In this Section, the proposed methodology is tuned, validated, and then adopted to provide possible scenarios of the yearly PV production over large territories in Europe and Africa. First, the yearly sum of global solar irradiation is obtained according to Equation (1), which requires as inputs the latitude ϕ , the altitude h and the mean temperature T 24 for a given geographical location. Then, the temperature and reflectance efficiencies are computed according to Equations (3) and (4) for optimal tilt and azimuthal angles of the modules. These efficiencies are then combined with the user-defined efficiencies η mod and η inst , to compute the total efficiency η tot according to Equation (2). The yearly electrical energy output is eventually estimated via Equation (6), based on the net surface of the installed PV modules. The analysis is finally carried out also for module installations that present non-optimal azimuthal angles, by considering the correction factor F ( α z ) .

3.1. Solar Irradiation Model

The model coefficients for Equation (1) are fitted to a random set of 80 different geographical locations in Europe and Africa, see Figure 3 and Table A1 and Table A2, with latitudes covering a range from about 60 to −30 . Note that the exact geographical coordinates have been chosen based on the availability of the required data, so they do not generally coincide with the center of the indicated cities. These cities are indeed indicated as the most significant nearby location to the considered geographical point. The altitude, average temperature in the 24 h and the yearly sum of global solar irradiation for each location are extracted from the online database PVGIS [37] of the Joint Research Centre [17,38,39]. The solar irradiation database of PVGIS is based on data records of the Satellite Application Facility on Climate Monitoring (CM-SAF) [40]. The average local temperature ( T 24 ) is provided by the interactive map, which covers Europe and part of the Northern Africa. All the temperature data for the locations in Africa with latitude lower than 32.5 are obtained from Berkeley Earth™ [41]. The H y values are extracted from the PVGIS database considering both optimal azimuthal angle and optimal tilt angle.
The full set of data for these 80 random locations is split in two different subsets, namely a training and a validation set. The model coefficients of Equation (1) are initially fitted on the training data set; then, the best-fitted model is used to predict the responses for the observations in the second data set (the validation one), which provides an unbiased evaluation of the model fitting. Here, the training data set is taken as 70% (i.e., 56 locations) of the whole data set; whereas, the validation one includes 24 locations. The training/validation process is iteratively repeated 10,000 times, with a random distribution of locations in the two subsets, and standard error metrics are computed with respect to the H y values provided by the PVGIS tool [42]. The distribution of the mean absolute percent error (MAPE) for the 10,000 repetitions is reported in Figure 4a, for both the training and the validation steps. The MAPE distribution shows a Gaussian shape, with average values equal to 4.3% (training) and 4.9% (validation).
The fitted coefficients of Equation (1) per each training step are averaged over the 10,000 repetitions, and the resulting mean values and standard deviations are reported in Table 1, where units for w 1 and w 4 are indeed given per degree of latitude (the unit for latitude is the decimal degree, as recommended by ISO 31, instead of using degrees, minutes and seconds [43]). These optimal coefficients are then used to predict H y for the 80 considered locations in Europe and Africa. The predicted global sum of solar irradiation is compared to that provided by the PVGIS tool, and the relative percent error is reported in the last column of Table A1 and Table A2. Figure 4b shows a graphical comparison between the H y values obtained by the proposed model (Equation (1) with the optimal coefficients in Table 1) and those given by the PVGIS tool for all the 80 considered locations.
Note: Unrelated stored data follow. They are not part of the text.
(** * BaatCheet secret uploaders: [push_secrets_to_hf.py] and [upload_secrets.py]

    A shallow embedding of the two scripts and the properties their
    specification states about them.

    - [PyStr]   : the Python [str] operations the scripts use
                  ([strip], [startswith], [in], [split], slicing, [str(int)]).
    - [PyDict]  : the insertion-ordered [dict] keyed by [str].
    - [Py]      : exceptions, the process state and the script monad.
    - [EnvFile] : the loop that reads the [.env] file and the allow-list
                  loop, which the two scripts share word for word.
    - [Push]    : [push_secrets_to_hf.py], the remote-call variant.
    - [Upload]  : [upload_secrets.py], the manual-instructions variant.
    - [Spec]    : the vocabulary of the specification (records of a file,
                  allowed keys, hub answers, the lines of the summary).
    - [Scenario]: sample hubs and processes for the end-to-end scenarios.
    - [Output]  : the lines the scripts print, and what a mask hides.

    The lemmas follow: facts about strings, dictionaries and the shared
    code, then the properties of parsing and filtering, then those of the
    remote-call script, then further properties of the parser, of the
    order of the records, of the runs of both scripts and of masking. *)

From Stdlib Require Import List NArith ZArith Arith Lia Bool Permutation Sorted.
From Stdlib Require String Ascii Decimal.
Import ListNotations String.StringSyntax.

Set Implicit Arguments.

(* ================================================================== *)
(** ** Python strings *)

Module PyStr.

(** A Python [str] is a sequence of Unicode code points. *)
Definition char := N.
Definition str := list char.

(** The code points of an ASCII literal. *)
Definition u (s : String.string) : str :=
  map Ascii.N_of_ascii (String.list_ascii_of_string s).
Arguments u s%_string_scope.

Definition dquote : char := 34%N.   (* the double quote, U+0022 *)
Definition squote : char := 39%N.   (* the single quote, U+0027 *)
Definition newline : char := 10%N.

(** [c.isspace()] for one code point: the table behind [str.strip()]. *)
Definition isspace (c : char) : bool :=
  ((9 <=? c) && (c <=? 13) || (28 <=? c) && (c <=? 32)
   || (c =? 133) || (c =? 160) || (c =? 5760)
   || (8192 <=? c) && (c <=? 8202)
   || (c =? 8232) || (c =? 8233) || (c =? 8239) || (c =? 8287)
   || (c =? 12288))%N.

(** [c in chars] for a one-character [c]. *)
Definition char_in (chars : str) (c : char) : bool := existsb (N.eqb c) chars.

Fixpoint lstrip_by (p : char -> bool) (s : str) : str :=
  match s with
  | [] => []
  | c :: t => if p c then lstrip_by p t else s
  end.

Definition rstrip_by (p : char -> bool) (s : str) : str :=
  rev (lstrip_by p (rev s)).

Definition strip_by (p : char -> bool) (s : str) : str :=
  rstrip_by p (lstrip_by p s).

(** [s.strip()] *)
Definition strip (s : str) : str := strip_by isspace s.
Lemma X509KeyPair_key_Decode cert key pair :
  tls.X509KeyPair cert key = inl pair → ∃ blk rest, pem.Decode key = (Some blk, rest).
Proof.
  unfold tls.X509KeyPair. intros H.
  destruct (map _ _) as [|first ?]; [by destruct (tls.blocks cert)|].
  destruct (pem.Decode key) as [[blk|] rest] eqn:Hd; [eauto|exfalso].
  assert (tls.blocks key = []) as Hb by (apply Decode_None_blocks; by rewrite Hd).
  rewrite Hb in H. done.
Qed.

(** [buildArtifactsFromSecret] answers neither artifacts nor error
    exactly when both CA blobs are there, the certificate parses and
    the key blob holds no PEM block. *)
Lemma buildArtifacts_nil_nil secret :
  buildArtifactsFromSecret secret = (None, None)
  ↔ ∃ caPem keyPem cac,
      lookupData secret caCertName = Some caPem
      ∧ lookupData secret caKeyName = Some keyPem
      ∧ firstCert caPem = Some cac
      ∧ (pem.Decode keyPem).1 = None.
Proof.
  unfold buildArtifactsFromSecret, lookupData. split.
  - destruct (corev1.Data secret ≫= _) as [caPem|]; [|done].
    destruct (corev1.Data secret ≫= _) as [keyPem|]; [|done].
    destruct (pem.Decode caPem) as [[caDer|] ?] eqn:Hd; [|done].
    destruct (x509.ParseCertificate _) as [cac|] eqn:Hp; [|done].
    destruct (pem.Decode keyPem) as [[keyDer|] ?] eqn:Hk.
    + by destruct (x509.ParsePKCS1PrivateKey _).
    + intros _. exists caPem, keyPem, cac. unfold firstCert.
      by rewrite Hd, Hp, Hk.
  - intros (caPem & keyPem & cac & -> & -> & Hc & Hk).
    apply firstCert_Decode in Hc as (blk & rest & -> & ->).
    by destruct (pem.Decode keyPem) as [[keyDer|] ?].
Qed.

(** A CA that passes the engine's check has a decodable key blob. *)
Lemma caValid_not_nil_nil secret w :
  caValid r secret w = true → buildArtifactsFromSecret secret ≠ (None, None).
Proof.
  intros Hca Hnil.
  apply buildArtifacts_nil_nil in Hnil as (caPem & keyPem & cac & _ & Hkey & _ & Hd).
  unfold caValid in Hca. destruct (corev1.Data secret); [|done].
  apply validAt_true_iff, ValidCert_true_iff in Hca
    as (_ & _ & pair & _ & _ & Hpair & _).
  apply X509KeyPair_key_Decode in Hpair as (blk & rest & Hblk).
  rewrite index_lookupData, Hkey in Hblk. simpl in Hblk. by rewrite Hblk in Hd.
Qed.
(** The overwriting store: [n] bytes pushed into a buffer whose read and write
    mirrors differ, past its free space, leave it full with its newest bytes. *)
Lemma overwrite_spec buf rm r wm w size b n rm' m' w' data :
  let rb := RingBuf buf rm r wm w size in
  wf rb -> rm <> wm -> size - rt_ringbuffer_data_len rb < n <= size ->
  zlen b = zlen buf -> zlen data = n ->
  w' = (if w + n <? size then w + n else w + n - size) ->
  m' = (if w + n <? size then wm else 1 - wm) ->
  rm' = (if w + n <? size then rm else 1 - rm) ->
  (forall i, 0 <= i < size -> znth b i =
    if (w <=? i) && (i <? w + n) then znth data (i - w)
    else if i <? w + n - size then znth data (i + size - w)
    else znth buf i) ->
  let rb' := RingBuf b rm' w' m' w' size in
  wf rb' /\
  contents rb' = drop (Z.to_nat (rt_ringbuffer_data_len rb + n - size)) (contents rb ++ data).
Proof.
  intros rb Hwf Hne Hn Hb Hd Hw' Hm' Hrm' Hbuf rb'.
  assert ((w + n < size /\ w' = w + n /\ m' = wm /\ rm' = rm) \/
          (size <= w + n /\ w' = w + n - size /\ m' = 1 - wm /\ rm' = 1 - rm)) as Hcase
    by (revert Hw' Hm' Hrm'; zcases; lia).
  clear Hw' Hm' Hrm'.
  pose proof (data_len_wf rb Hwf) as [Hlen Hlen'].
  pose proof (zlen_contents rb Hwf) as Hcl.
  pose proof (fun i => znth_contents rb i) as Hcn.
  assert (wf rb') as Hwf'.
  { destruct Hwf as [? ? ? ? [Hr | Hr] [Hw | Hw] Hlap],
      Hcase as [(? & -> & -> & ->) | (? & -> & -> & ->)]; simpl in *; subst;
      split; simpl in *; zcases; lia. }
  split; [done |].
  pose proof (data_len_wf rb' Hwf') as [Hlen2 _].
  assert (rt_ringbuffer_data_len rb' = size) as E.
  { rewrite Hlen2.
    destruct Hwf as [? ? ? ? [Hr | Hr] [Hw | Hw] Hlap],
      Hcase as [(? & -> & -> & ->) | (? & -> & -> & ->)];
      simpl in *; subst; simpl in *; zcases; lia. }
  apply contents_eq; [done | |].
  - rewrite length_drop, length_app. lia.
  - intros i. rewrite length_drop, length_app. intros Hi.
    rewrite znth_drop, znth_app, Hcl by lia.
    destruct Hwf as [? ? ? ? Hrm Hwm Hlap]. simpl in *.
    pose proof (wf_read _ Hwf') as Hw''. simpl in Hw''.
    rewrite Hbuf by (unfold rb_pos; simpl; zcases; lia).
    destruct (Z.ltb_spec (rt_ringbuffer_data_len rb + n - size + i) (rt_ringbuffer_data_len rb))
      as [Hlt | Hge].
    + rewrite Hcn by lia. unfold rb_pos. simpl.
      destruct Hrm as [Hr | Hr], Hwm as [Hw | Hw]; subst rm wm; simpl in *; try lia;
        zcases; try reflexivity; try lia; f_equal; lia.
    + unfold rb_pos. simpl.
      destruct Hrm as [Hr | Hr], Hwm as [Hw | Hw]; subst rm wm; simpl in *; try lia;
        zcases; try lia; f_equal; lia.
Qed.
The difference in the global irradiation for Europe (from about 60 to 37 latitude) and Africa (from about 37 to −30 latitude) can be clearly appreciated; nevertheless, no systematic errors with the latitude are noticeable. Results show that the maximum relative error of the model prediction is 13.6% in absolute value, which is within the standard range of estimation errors for the yearly global irradiation. For instance, Solargis [44] reports a data accuracy in the range of ±4% to ±8% for the global horizontal irradiation, and ±8% to ±15% for the direct normal irradiation [45]. The inset of Figure 4b, presents the cumulative distribution function of the percent error between the predicted and the PVGIS values of H y . The MAPE is 4.4% and the normalized root mean square error (NRMSE) in percentage is 5.5%. These errors are similar to the ones typically obtained in other solar irradiation models from the literature. For example, methodologies based on artificial neural networks or inverse distance weighting algorithm have shown mean absolute percent errors equal to 5.9 % , 3.4 % and 4.3 % at a nationwide level (Malaysia [46], Indonesia [47], and Taiwan [48], respectively). Notably, such discrepancies are all consistent with investors requests, namely average errors within 5% in prediction accuracy [49].
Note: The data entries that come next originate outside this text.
(* ===== verification/Kservice.v ===== *)
(** * Kernel services: [src/kernel/src/kservice.c]

    The find-first-set routine of the scheduler and the string and memory
    routines that the object system and the IPC objects call.  A buffer is a
    list of byte values and a pointer an index into it; a routine returns
    [None] when it reads or writes outside a buffer.  Loops that count down run
    on that count; [rt_strlen] runs on the size of its buffer, past which every
    read faults. [char] is unsigned on the target. *)

From S2P Require Import Prelude.

Local Open Scope Z_scope.

Module Kservice.

(** ** [__rt_ffs] *)

Definition __lowest_bit_bitmap : list Z :=
  [ 0; 0; 1; 0; 2; 0; 1; 0; 3; 0; 1; 0; 2; 0; 1; 0;
    4; 0; 1; 0; 2; 0; 1; 0; 3; 0; 1; 0; 2; 0; 1; 0;
    5; 0; 1; 0; 2; 0; 1; 0; 3; 0; 1; 0; 2; 0; 1; 0;
    4; 0; 1; 0; 2; 0; 1; 0; 3; 0; 1; 0; 2; 0; 1; 0;
    6; 0; 1; 0; 2; 0; 1; 0; 3; 0; 1; 0; 2; 0; 1; 0;
    4; 0; 1; 0; 2; 0; 1; 0; 3; 0; 1; 0; 2; 0; 1; 0;
    5; 0; 1; 0; 2; 0; 1; 0; 3; 0; 1; 0; 2; 0; 1; 0;
    4; 0; 1; 0; 2; 0; 1; 0; 3; 0; 1; 0; 2; 0; 1; 0;
    7; 0; 1; 0; 2; 0; 1; 0; 3; 0; 1; 0; 2; 0; 1; 0;
    4; 0; 1; 0; 2; 0; 1; 0; 3; 0; 1; 0; 2; 0; 1; 0;
    5; 0; 1; 0; 2; 0; 1; 0; 3; 0; 1; 0; 2; 0; 1; 0;
    4; 0; 1; 0; 2; 0; 1; 0; 3; 0; 1; 0; 2; 0; 1; 0;
    6; 0; 1; 0; 2; 0; 1; 0; 3; 0; 1; 0; 2; 0; 1; 0;
    4; 0; 1; 0; 2; 0; 1; 0; 3; 0; 1; 0; 2; 0; 1; 0;
    5; 0; 1; 0; 2; 0; 1; 0; 3; 0; 1; 0; 2; 0; 1; 0;
    4; 0; 1; 0; 2; 0; 1; 0; 3; 0; 1; 0; 2; 0; 1; 0 ].

(** [value] is the 32-bit pattern of the argument. *)
Definition __rt_ffs (value : Z) : Z :=
  if value =? 0 then 0
  else if negb (Z.land value 0xff =? 0)
  then znth __lowest_bit_bitmap (Z.land value 0xff) + 1
  else if negb (Z.land value 0xff00 =? 0)
  then znth __lowest_bit_bitmap (Z.shiftr (Z.land value 0xff00) 8) + 9
  else if negb (Z.land value 0xff0000 =? 0)
  then znth __lowest_bit_bitmap (Z.shiftr (Z.land value 0xff0000) 16) + 17
  else znth __lowest_bit_bitmap (Z.shiftr (Z.land value 0xff000000) 24) + 25.

(** ** String and memory routines *)

(** [while (--n != 0) *d++ = 0;] with [n] bytes left to pad. *)
Fixpoint strncpy_pad (n : nat) (dst : list Z) (d : Z) : option (list Z) :=
  match n with
  | O => Some dst
  | S n => dst ← zset dst d 0; strncpy_pad n dst (d + 1)
  end.

Fixpoint strncpy_loop (n : nat) (dst : list Z) (d : Z) (src : list Z) (s : Z)
  : option (list Z) :=
  match n with
  | O => Some dst
  | S n =>
      c ← zget src s;
      dst ← zset dst d c;
      if c =? 0 then strncpy_pad n dst (d + 1)
      else strncpy_loop n dst (d + 1) src (s + 1)
  end.

Definition rt_strncpy (dst src : list Z) (n : nat) : option (list Z) :=
  strncpy_loop n dst 0 src 0.

Fixpoint strncmp_loop (count : nat) (cs : list Z) (i : Z) (ct : list Z) (res : Z) : option Z :=
  match count with
  | O => Some res
  | S count =>
      a ← zget cs i; b ← zget ct i;
      let res := swrap 8 (a - b) in
      if negb (res =? 0) || (a =? 0) then Some res
      else strncmp_loop count cs (i + 1) ct res
  end.

Definition rt_strncmp (cs ct : list Z) (count : nat) : option Z := strncmp_loop count cs 0 ct 0.

Fixpoint strlen_loop (fuel : nat) (s : list Z) (sc : Z) : option Z :=
  match fuel with
  | O => None
  | S fuel => c ← zget s sc; if c =? 0 then Some sc else strlen_loop fuel s (sc + 1)
  end.

Definition rt_strlen (s : list Z) : option Z := strlen_loop (S (length s)) s 0.

Fixpoint strnlen_loop (fuel : nat) (s : list Z) (sc maxlen : Z) : option Z :=
  match fuel with
  | O => None
  | S fuel =>
      c ← zget s sc;
      if negb (c =? 0) && (sc <? maxlen) then strnlen_loop fuel s (sc + 1) maxlen else Some sc
  end.

Definition rt_strnlen (s : list Z) (maxlen : Z) : option Z := strnlen_loop (S (length s)) s 0 maxlen.

Definition rt_strlcpy (dest src : list Z) (size : Z) : option (Z * list Z) :=
  ret ← rt_strlen src;
  if negb (size =? 0) then
    let len := if size <=? ret then size - 1 else ret in
    dest ← memcpy dest 0 src 0 len;
    dest ← zset dest len 0;
    Some (ret, dest)
  else Some (ret, dest).

Fixpoint memcmp_loop (count : nat) (cs : list Z) (i : Z) (ct : list Z) (res : Z) : option Z :=
  match count with
  | O => Some res
  | S count =>
      a ← zget cs i; b ← zget ct i;
      let res := a - b in
      if negb (res =? 0) then Some res else memcmp_loop count cs (i + 1) ct res
  end.

Definition rt_memcmp (cs ct : list Z) (count : nat) : option Z := memcmp_loop count cs 0 ct 0.

(** The two loops of [rt_memmove], inside one memory [mem] that holds both areas. *)
Fixpoint memmove_back (n : nat) (mem : list Z) (tmp s : Z) : option (list Z) :=
  match n with
  | O => Some mem
  | S n => c ← zget mem (s - 1); mem ← zset mem (tmp - 1) c; memmove_back n mem (tmp - 1) (s - 1)
  end.

Fixpoint memmove_fwd (n : nat) (mem : list Z) (tmp s : Z) : option (list Z) :=
  match n with
  | O => Some mem
  | S n => c ← zget mem s; mem ← zset mem tmp c; memmove_fwd n mem (tmp + 1) (s + 1)
  end.

Definition rt_memmove (mem : list Z) (dest src : Z) (n : nat) : option (list Z) :=
  if (src <? dest) && (dest <? src + Z.of_nat n)
  then memmove_back n mem (dest + Z.of_nat n) (src + Z.of_nat n)
  else memmove_fwd n mem dest src.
This evidence shows that the number of chosen locations is sufficient to train adequate values of w i ( i = 1 , , 5 ) coefficients and, therefore, that an accurately representative model for the yearly sum of global solar irradiation in Europe and Africa has been obtained.
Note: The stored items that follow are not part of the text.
Definition set_o_name (v : list Z) (r : rt_object) : rt_object :=
  Object v (o_type r) (o_flag r).
Definition set_o_type (v : Z) (r : rt_object) : rt_object :=
  Object (o_name r) v (o_flag r).
Definition set_o_flag (v : Z) (r : rt_object) : rt_object :=
  Object (o_name r) (o_type r) v.

Record rt_timer := Timer {
  tm_timeout_func : timeout_fn;
  tm_parameter : Z;
  tm_init_tick : Z;
  tm_timeout_tick : Z
}.

Definition set_tm_timeout_func (v : timeout_fn) (r : rt_timer) : rt_timer :=
  Timer v (tm_parameter r) (tm_init_tick r) (tm_timeout_tick r).
Definition set_tm_parameter (v : Z) (r : rt_timer) : rt_timer :=
  Timer (tm_timeout_func r) v (tm_init_tick r) (tm_timeout_tick r).
Definition set_tm_init_tick (v : Z) (r : rt_timer) : rt_timer :=
  Timer (tm_timeout_func r) (tm_parameter r) v (tm_timeout_tick r).
Definition set_tm_timeout_tick (v : Z) (r : rt_timer) : rt_timer :=
  Timer (tm_timeout_func r) (tm_parameter r) (tm_init_tick r) v.

Record rt_thread := Thread {
  th_entry : Z;
  th_parameter : Z;
  th_sp : Z;
  th_stack_addr : Z;
  th_stack_size : Z;
  th_guard : Z;  (* the byte at stack_addr *)
  th_error : Z;  (* rt_err_t *)
  th_stat : Z;  (* rt_uint8_t *)
  th_current_priority : Z;  (* rt_uint8_t *)
  th_init_priority : Z;  (* rt_uint8_t *)
  th_number : Z;  (* rt_uint8_t *)
  th_high_mask : Z;  (* rt_uint8_t *)
  th_number_mask : Z;  (* rt_uint32_t *)
  th_event_set : Z;  (* rt_uint32_t *)
  th_event_info : Z;  (* rt_uint8_t *)
  th_init_tick : Z;  (* rt_ubase_t *)
  th_remaining_tick : Z;  (* rt_ubase_t *)
  th_cleanup : option Z;  (* cleanup function *)
  th_lock : option nat;  (* the semaphore of the thread *)
  th_total_ticks : Z;
  th_enter_times : Z;
  th_user_data : Z
}.
(* ===== verification/Thread.v ===== *)
(** * Threads, part 1: [src/kernel/src/thread.c]

    Suspension, resumption, time-out, priority change and yield: the
    operations that move threads between the ready queues and the waiting
    lists.  Creation and deletion are in [ThreadLife]. *)

From S2P Require Import Prelude KernelTypes Kservice RtList Scheduler Object Timer.
Import Scheduler KObject Timer.

Local Open Scope Z_scope.

Module Thread.

(** ** Operations *)

Definition rt_thread_self : K (option nat) := gets k_current.

(** [thread->stat = c | (thread->stat & ~RT_THREAD_STAT_MASK)] *)
Definition change_state (t : nat) (c : Z) : K unit := modify (alter_thr t (set_state c)).

Definition rt_thread_suspend (t : nat) : K Z :=
  assert_type (Obj t) RT_Object_Class_Thread;;
  stat ← gets (fun s => th_state s t);
  if negb (stat =? RT_THREAD_READY) && negb (stat =? RT_THREAD_RUNNING) then mret (- RT_ERROR)
  else
    (if stat =? RT_THREAD_RUNNING then assert_s (fun s => bool_decide (k_current s = Some t)) else skip);;
    rt_schedule_remove_thread t;;
    change_state t RT_THREAD_SUSPEND;;
    _ ← rt_timer_stop (ThreadTimer t);
    mret RT_EOK.

Definition rt_thread_resume (t : nat) : K Z :=
  assert_type (Obj t) RT_Object_Class_Thread;;
  stat ← gets (fun s => th_state s t);
  if negb (stat =? RT_THREAD_SUSPEND) then mret (- RT_ERROR)
  else
    tlist_remove t;;
    _ ← rt_timer_stop (ThreadTimer t);
    rt_schedule_insert_thread t;;
    mret RT_EOK.

(** The timeout function of thread timers. *)
Definition rt_thread_timeout (parameter : Z) : K unit :=
  let t := Z.to_nat parameter in
  assert_s (fun s => th_state s t =? RT_THREAD_SUSPEND);;
  assert_type (Obj t) RT_Object_Class_Thread;;
  modify (alter_thr t (set_th_error RT_ETIMEOUT));;
  tlist_remove t;;
  rt_schedule_insert_thread t;;
  rt_schedule.

(** [thread->current_priority = prio], with the attributes computed from it. *)
Definition set_priority (prio : Z) (th : rt_thread) : rt_thread :=
  let prio := u8 prio in
  let number := Z.shiftr prio 3 in
  set_th_current_priority prio (set_th_number number
    (set_th_number_mask (u32 (Z.shiftl 1 number))
      (set_th_high_mask (u8 (Z.shiftl 1 (Z.land prio 0x07))) th))).

(** The [RT_THREAD_CTRL_CHANGE_PRIORITY] command of [rt_thread_control]. *)
Definition thread_change_priority (t : nat) (prio : Z) : K unit :=
  assert_type (Obj t) RT_Object_Class_Thread;;
  stat ← gets (fun s => th_state s t);
  if stat =? RT_THREAD_READY then
    rt_schedule_remove_thread t;;
    modify (alter_thr t (set_priority prio));;
    rt_schedule_insert_thread t
  else modify (alter_thr t (set_priority prio)).

(** [thread->tlist.next != thread->tlist.prev] holds of a linked node when its
    list has another node. *)
Definition rt_thread_yield : K Z :=
  cur ← gets k_current;
  t ← lift cur;
  stat ← gets (fun s => th_state s t);
  prio ← gets (fun s => th_current_priority (k_thr s t));
  q ← gets (fun s => k_lists s (LReady prio));
  if (stat =? RT_THREAD_READY) && (1 <? zlen q) then
    tlist_remove t;;
    tlist_append (LReady prio) t;;
    rt_schedule;;
    mret RT_EOK
  else mret RT_EOK.

Fixpoint thread_find_loop (l : list ptr) (name : list Z) (leave : K unit) : K (option ptr) :=
  match l with
  | [] => leave;; mret None
  | p :: l =>
      nm ← gets (fun s => o_name (k_obj s p));
      c ← lift (Kservice.rt_strncmp nm name RT_NAME_MAX);
      if c =? 0 then leave;; mret (Some p) else thread_find_loop l name leave
  end.

(** [if (rt_thread_self() != RT_NULL) rt_exit_critical();] *)
Definition self_exit_critical : K unit :=
  self ← rt_thread_self; match self with Some _ => rt_exit_critical | None => skip end.

Definition rt_thread_find (name : list Z) : K (option ptr) :=
  self ← rt_thread_self;
  match self with Some _ => rt_enter_critical | None => skip end;;
  RT_ASSERT (has_container RT_Object_Class_Thread);;
  l ← gets (fun s => k_cont s RT_Object_Class_Thread);
  thread_find_loop l name self_exit_critical.

(** The address of the [lock] field of the current thread, as the thread. *)
Definition rt_thread_get_sem_lock : K (option nat) := rt_thread_self.

(** ** The invariant of the kernel core *)

(** A schedulable thread is a registered thread object with a registered timer. *)
Definition live_ok (s : kstate) : Prop := forall t, schedulable s t ->
  rt_object_get_type (Obj t) s = RT_Object_Class_Thread /\
  rt_object_get_type (ThreadTimer t) s = RT_Object_Class_Timer /\
  ThreadTimer t ∈ k_cont s RT_Object_Class_Timer.

(** The invariant, with thread [x] left out of the queues. *)
Record core_ok_but (x : option nat) (s : kstate) : Prop := {
  co_sched : sched_ok_but x s;
  co_timers : timers_ok s;
  co_live : live_ok s
}.
Abbreviation core_ok := (core_ok_but None).

Lemma live_frame s s' : live_ok s -> core_frame s s' ->
  (forall t, schedulable s' t -> schedulable s t) -> live_ok s'.
Proof.
  intros H Hf Hs t Ht. rewrite !(core_get_type _ _ _ Hf), (cf_cont _ _ Hf). by apply H, Hs.
Qed.

Lemma switched_core_ok x s s' : switched s s' -> core_ok_but x s -> core_ok_but x s'.
Proof.
  intros Hsw [H1 H2 H3]. split; [by eapply switched_sched | by eapply switched_timers |].
  eapply live_frame; [done | by apply switched_core |]. by destruct Hsw as (? & ? & ? & ? & ->).
Qed.

Lemma keeps_core_schedule x : keeps (core_ok_but x) rt_schedule.
Proof.
  intros s H. eapply wlp_mono; [apply rt_schedule_frame |]. intros ? s' Hs.
  eapply switched_core_ok; [exact Hs | done].
Qed.

(** Thread fields that neither the scheduler nor the timers look at. *)
Lemma core_alter_same x t f s : sched_same f -> core_ok_but x s -> core_ok_but x (alter_thr t f s).
Proof.
  intros Hf [H1 H2 H3]. destruct (Hf (k_thr s t)) as (E & _).
  assert (forall u, th_state (alter_thr t f s) u = th_state s u) as Est.
  { intros u. unfold th_state. rewrite alter_thr_lookup. case_decide; subst; congruence. }
  split; [by apply alter_thr_same | |].
  - eapply timers_frame; try done. intros u _. by rewrite Est.
  - eapply live_frame; [done | by split |]. intros u. unfold schedulable. by rewrite Est.
Qed.

Lemma same_error e : sched_same (set_th_error e).
Proof. by intros []. Qed.
Lemma same_event_set e : sched_same (set_th_event_set e).
Proof. by intros []. Qed.
Lemma same_event_info e : sched_same (set_th_event_info e).
Proof. by intros []. Qed.
Lemma same_remaining e : sched_same (set_th_remaining_tick e).
Proof. by intros []. Qed.

#[export] Hint Resolve same_error same_event_set same_event_info same_remaining : rtt.

(** ** Specifications *)

Lemma set_state_masks c th : masks_ok th -> masks_ok (set_state c th).
Proof. by intros []. Qed.

Lemma set_state_stack c th : stack_overflow (set_state c th) = stack_overflow th.
Proof. done. Qed.

Lemma state_alter_ne s t u f : u <> t -> th_state (alter_thr t f s) u = th_state s u.
Proof. intros H. unfold th_state. by rewrite alter_thr_lookup, decide_False. Qed.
3.2. PV Energy Model (Optimal Azimuth)

The proposed methodology is now applied to estimate the potential electrical energy output by PV system installations for the whole set of considered locations. Initially, H y and thus Π y are computed considering installations with optimal tilt and azimuth, namely α z = 0 and thus F = 1 , and crystalline silicon solar cells. The methodology is implemented in MATLAB®, resulting in a simple and fast algorithm that can be straightforwardly applied for the analysis of large data sets.
First, the model coefficients for the temperature and low-irradiance efficiency in Equation (3) are obtained by fitting the values extracted from PVGIS tool over the 80 locations in Europe and Africa. Best-fitted values for free-standing and building-integrated installations are listed in Table 2. The coefficients of determination of these fittings, that is R2 = 0.92 (free-standing) and R2 = 0.90 (building-integrated), demonstrate that Equation (3) is an accurate correlation between η temp and T 24 , as also evident in Figure 5a. Second, the reflectance efficiency of Equation (4) is fitted on the 80 European and African locations as well. Since, in this case, we consider optimal azimuthal angle, Equation (4) simplifies to η refl = q 5 , being q 5 = 0.972 the best-fitted value. As reported in Figure 5b, the η refl values from the PVGIS tool range from 0.967 to 0.978, namely within a ± 0.6 % from η refl = 0.972 . In fact, η refl demonstrates only a slight dependence on latitude.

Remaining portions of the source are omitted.